- **EXERCISE INSTRUCTIONS**
Copy nothing but the lines below running from the line containing "sample_store).1 = 200" through the line containing "user1) sample_store sample_directory", both end lines included.
================
(** C30: on a healthy database a user reads the messages of a group exactly when a member of it, a
    stranger to a group that exists is refused with 403, and whatever happens nobody reads the
    messages of two other users. *)
Theorem histories_private header s D u g one two :
  view s D → user_of header = Ok u →
  let group := (api header (AGroupMessages (Some g)) s).1 in
  let direct := (api header (AMessages (Some (one, two))) s).1 in
  (status group = 200 ↔ member D u g)
  ∧ (¬ member D u g → d_groups D !! g ≠ None → group = error_json 403)
  ∧ (status direct = 200 → u = one ∨ u = two).
Proof.
  intros Hv Hh. assert (u ≠ "") as Hu by (destruct (Auth_cases header) as [(v&Hv'&?)|Hv']; rewrite Hh in Hv'; [by injection Hv' as ->|done]).
  cbn zeta. rewrite !(api_handle header _ u) by (done || by eexists). cbn [handler_of].
  destruct (group_messages_status s D u g Hv Hu) as [H1 H2]. split; [exact H1|]. split; [exact H2|].
  unfold GetMessageList_h. destruct (bound _ _) as [[a b]|] eqn:Hb; [|done].
  assert (a = one ∧ b = two) as [-> ->] by (cbn in Hb; case_bool_decide; [done|]; by injection Hb).
  cbn [currentUser]. rewrite (bool_decide_false (u = "")) by done. destruct (_ && _) eqn:Hp; [done|]. intros _.
  apply andb_false_iff in Hp. rewrite !bool_decide_eq_false in Hp. destruct Hp as [Hp|Hp]; apply dec_stable in Hp; auto.
Qed.
End Private.
End Api.

(** ** A concrete caller *)

(** Tokens that are the id of their user. *)
Definition open_jwt (raw : string) (key : string → option string) : option (bool * claims) :=
  match key "HS256" with Some _ => Some (true, MkClaims raw 0) | None => None end.
Lemma histories_private_witness :
  status (serve_api open_jwt "key" (λ _ p, Some p) String.eqb (λ u _, Some u) (sample_env (λ _, Answered))
            ("bearer  " +:+ user1) (AGroupMessages (Some group1)) sample_store).1 = 200
  ∧ (serve_api open_jwt "key" (λ _ p, Some p) String.eqb (λ u _, Some u) (sample_env (λ _, Answered))
            ("Bearer " +:+ user2) (AGroupMessages (Some group1)) sample_store).1 = error_json 403.
Proof.
  assert (d_groups sample_directory !! group1 = Some (Grp "club" user1 [user1] 0)) as HG by by vm_compute.
  split.
  - apply (@histories_private (λ _ p, Some p) String.eqb (λ u _, Some u) (sample_env (λ _, Answered)) open_jwt "key"
      Reference.external Reference.external_laws sample_quiet ("bearer  " +:+ user1) sample_store sample_directory user1 group1 "" "");
      [apply sample_view|by vm_compute|]. eexists. split; [exact HG|]. by apply list_elem_of_singleton.
  - apply (@histories_private (λ _ p, Some p) String.eqb (λ u _, Some u) (sample_env (λ _, Answered)) open_jwt "key"
      Reference.external Reference.external_laws sample_quiet ("Bearer " +:+ user2) sample_store sample_directory user2 group1 "" "");
      [apply sample_view|by vm_compute| |by rewrite HG].
    intros (G&HG'&Hin). rewrite HG in HG'. injection HG' as <-. by apply list_elem_of_singleton in Hin.
Defined.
================
- **RESULT**
            ("bearer  " +:+ user1) (AGroupMessages (Some group1)) sample_store).1 = 200
  ∧ (serve_api open_jwt "key" (λ _ p, Some p) String.eqb (λ u _, Some u) (sample_env (λ _, Answered))
            ("Bearer " +:+ user2) (AGroupMessages (Some group1)) sample_store).1 = error_json 403.
Proof.
  assert (d_groups sample_directory !! group1 = Some (Grp "club" user1 [user1] 0)) as HG by by vm_compute.
  split.
  - apply (@histories_private (λ _ p, Some p) String.eqb (λ u _, Some u) (sample_env (λ _, Answered)) open_jwt "key"
      Reference.external Reference.external_laws sample_quiet ("bearer  " +:+ user1) sample_store sample_directory user1 group1 "" "");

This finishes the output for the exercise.